Além de diferenciar seu próprio ponto de
vista dos pontos de vista de outras pessoas, a tomada de perspectiva exige habilidades de coordenar (alternar,
comparar, balancear e negociar) perspectivas, considerando expectativas, intenções,
desejos, crenças, valores e atributos pessoais, situações do cotexto,
sentimentos e potenciais reações de outras pessoas.
É, portanto, uma habilidade complexa, e, muito
embora crianças de 3 ou 4 anos já sejam capazes de reconhecer que outras
pessoas tem perspectivas diferentes da sua, a coordenação da perspectiva social
só emerge por volta dos 6 ou 7 anos de idade.
2. Os 5 estágios de Robert Selman
Uma grande influência nas pesquisas sobre
tomada de perspectiva é o modelo teórico proposto pelo psicólogo Robert Selman. Esse modelo foi
inicialmente desenvolvido a partir da teoria do desenvolvimento moral do
psicólogo Lawrence Kohlberg. Em seguida, o autor juntou a teoria de G. H. Mead
(tomada de perspectiva como processo fundamental no desenvolvimento
sócio-cognitivo) com a teoria de estágios de Jean Piaget sobre o
desenvolvimento cognitivo.
Selman define a coordenação da perspectiva
social como "a capacidade de se diferenciar e integrar o eu (self) com pontos de vista dos outros
através da compreensão da relação entre os pensamentos, sentimentos e desejos
de cada pessoa".
Na década de 1970, Selman apresentou um
modelo onde é descrita uma sequência de 5
estágios de desenvolvimento da tomada e coordenação de perspectiva.
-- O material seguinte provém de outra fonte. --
Lemma scratch_climb_ok sibs : forall hash i s, BpfSha.wf s.(s_sha256) -> length hash = 32%nat ->
  Forall (fun b => length b = 32%nat) sibs ->
  exists ws, scratch_climb hash (Z.of_nat i) sibs s =
    (Ok (@climb_all BpfSha.bpf_hash hash i sibs), set_sha256 ws s) /\ BpfSha.wf ws.
Proof.
  induction sibs as [|b sibs IH]; intros hash i s Hwf Hh Hf.
  { exists (s_sha256 s). by destruct s. }
  apply Forall_cons in Hf as [Hb Hf]. cbn [scratch_climb climb_all]. rewrite is_multiple_of_even.
  destruct (Nat.even i).
  - destruct (with_sha256_parent s hash b Hwf Hh Hb) as (ws & Hp & Hws).
    rewrite (stm_step _ _ _ _ _ Hp), of_nat_div2.
    destruct (IH (BpfSha.fips_sha256 (hash ++ b)) (Nat.div2 i) (set_sha256 ws s) Hws
      (@sha256_length _ BpfSha.bpf_hash_laws _) Hf) as (ws' & -> & Hws'). by exists ws'.
  - destruct (with_sha256_parent s b hash Hwf Hb Hh) as (ws & Hp & Hws).
    rewrite (stm_step _ _ _ _ _ Hp), of_nat_div2.
    destruct (IH (BpfSha.fips_sha256 (b ++ hash)) (Nat.div2 i) (set_sha256 ws s) Hws
      (@sha256_length _ BpfSha.bpf_hash_laws _) Hf) as (ws' & -> & Hws'). by exists ws'.
Qed.

(** Checking a block in the scratch record.  The BPF variant returns exactly what
    [validate_block_compact] returns on the record's root, block, index and proof when
    that validator hashes with FIPS 180-4 SHA-256; it changes nothing but the hash
    workspace, which stays well formed for the next call. *)
Theorem scratch_block_refines_compact s : scratch_wf s ->
  exists ws, @validate_block_from_scratch BpfSha.bpf_hash s =
      (@validate_block_compact BpfSha.bpf_hash s.(s_root) s.(s_block) s.(s_index) s.(s_proof),
       set_sha256 ws s) /\
    BpfSha.wf ws.
Proof.
  intros (Hb & Hwf & _ & Hi & Hsc & Hsl & Hsib). unfold validate_block_from_scratch, validate_block_compact.
  rewrite stm_get, Hb, Z.eqb_refl. cbn [negb]. rewrite Z.gtb_ltb.
  destruct (Z.ltb_spec MAX_PROOF_STEPS (step_count (s_proof s))) as [Hgt|Hle].
  { exists (s_sha256 s). unfold verify_block. rewrite Z.gtb_ltb, (proj2 (Z.ltb_lt _ _) Hgt). by destruct s. }
  destruct (@BpfSha.sha256_digest_ws_ok DfimError (s_block s) _ Hwf) as (ws & Hd & Hws).
  assert (Hw : with_sha256 (BpfSha.sha256_digest_ws (s_block s)) s =
    (Ok (BpfSha.fips_sha256 (s_block s)), set_sha256 ws s)) by (unfold with_sha256; by rewrite Hd).
  rewrite (stm_step _ _ _ _ _ Hw). clear Hw.
  destruct (@slice_ok DfimError _ (siblings (s_proof s)) 0 (step_count (s_proof s))) as (sibs & Hs & _); [lia..|].
  rewrite stm_lift, Hs. pose proof (Z2Nat.id (s_index s) Hi) as Hidx. rewrite <- Hidx.
  rewrite (@verify_block_eq BpfSha.bpf_hash _ _ _ _ sibs Hs Hle), ok_bind.
  destruct (scratch_climb_ok sibs (BpfSha.fips_sha256 (s_block s)) (Z.to_nat (s_index s)) (set_sha256 ws s))
    as (ws' & Hc & Hws'); [done|apply (@sha256_length _ BpfSha.bpf_hash_laws)| |].
  { apply slice_inv in Hs as (_ & _ & _ & _ & ->). by apply Forall_take, Forall_drop. }
  rewrite (stm_step _ _ _ _ _ Hc). exists ws'. split; [|done].
  unfold constant_time_hash_eq. change (sha256 (s_block s)) with (BpfSha.fips_sha256 (s_block s)).
  by destruct (ct_eq _ _).
Qed.

Module BootValidateWitness.
#[local] Existing Instance Toy.hash.
#[local] Existing Instance toy_hash_laws.
Module EnforcementWitness.
(** A kernel object graph: binprm at 0x1000, file at 0x2000, inode at 0x3000, super
    block at 0x4000. *)
Definition off : Offsets := {| LINUX_BINPRM_FILE := 0x40; FILE_F_INODE := 0x20; INODE_I_INO := 0x40;
                               INODE_I_SB := 0x28; SUPER_BLOCK_S_DEV := 0x10 |}.
Definition mem : KernelMemory := {|
  read_ptr a := if a =? 0x1040 then Some 0x2000 else if a =? 0x2020 then Some 0x3000
                else if a =? 0x3028 then Some 0x4000 else None;
  read_u64 a := if a =? 0x3040 then Some 131 else None;
  read_u32 a := if a =? 0x4010 then Some 0x800001 else None
|}.
Definition key : ScopeKey := {| device_id := 0x800001; inode := 131 |}.
Definition maps : Maps := {|
  DFIM_SCOPE := {[ key := ScopeEntry.active 8 (array xab 32) ]};
  DFIM_CONFIG := [DfimConfig.production 7];
  DFIM_DENY_EVENTS := []
|}.

(** A stale configuration: the execution is refused and reported. *)
Lemma hooks_enforce_policy_witness :
  let maps' := set_events maps [from_decision 0x800001 131 DenyStaleGeneration 8] in
  hook_key mem off (BprmCheck 0x1000) = Some key /\
  maps'.(DFIM_SCOPE) = maps.(DFIM_SCOPE) /\ maps'.(DFIM_CONFIG) = maps.(DFIM_CONFIG) /\
  match hook_key mem off (BprmCheck 0x1000) with
  | None => DFIM_DENY = 0 /\ maps' = maps
  | Some key =>
      (admitted maps key /\ DFIM_DENY = 0 /\ maps' = maps) \/
      (~ admitted maps key /\ DFIM_DENY = DFIM_DENY /\
       exists ev, denial maps key ev /\ maps' = set_events maps (maps.(DFIM_DENY_EVENTS) ++ [ev]))
  end.
Proof. split; [done|]. apply (hooks_enforce_policy (fun _ => true) mem off (BprmCheck 0x1000)). by vm_compute. Defined.
End EnforcementWitness.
Os
estágios, ou níveis, de Selman começam por volta da idade de 4 anos e avançam progressivamente
até a adolescência.
No primeiro estágio (nível 0: indiferenciado
e tomada de perspectiva egocêntrica), a criança é capaz de distinguir entre o
eu e os outros, mas é incapaz de distinguir entre perspectivas. A perspectiva
da própria criança predomina como uma visão de mundo única.
No segundo estágio (nível 1:
sócio-informacional, diferenciado e tomada de perspectiva subjetiva), a criança
percebe que os outros são sujeitos com perspectivas próprias. Além disso, percebe
que essas perspectivas são baseadas em informações que não são privadas e,
portanto, podem diferir de sua própria perspectiva —
ou seja, duas pessoas podem ter diferentes perspectivas em relação a uma mesma
informação (um objeto no ambiente, por exemplo).
O terceiro estágio (nível 2: auto-reflexivo,
segunda pessoa, tomada de perspectiva recíproca) é marcado pela percepção de
que outras pessoas também interpretam a nós como sujeitos, assim como nós
interpretamos elas como sujeitos. O entendimento de que os outros tem
perspectivas sobre nós possibilita que a criança se torne auto-reflexiva por
tomar a perspectiva dos outros sobre ela. Ou seja, é através dos outros que a
criança se torna um objeto de reflexão para si própria. A capacidade de assumir
uma perspectiva de segunda pessoa emerge com a necessidade de reciprocidade nos
relacionamentos.
No quarto estágio (nível 3: terceira-pessoa,
tomada de perspectiva coordenada e mútua), o entendimento das crianças da
tomada de perspectiva mútua envolvido em qualquer situação social permite que,
progressivamente, a criança se afaste, num sentido abstrato, de tais situações
e adote uma perspectiva em terceira pessoa sobre as relações interpessoais.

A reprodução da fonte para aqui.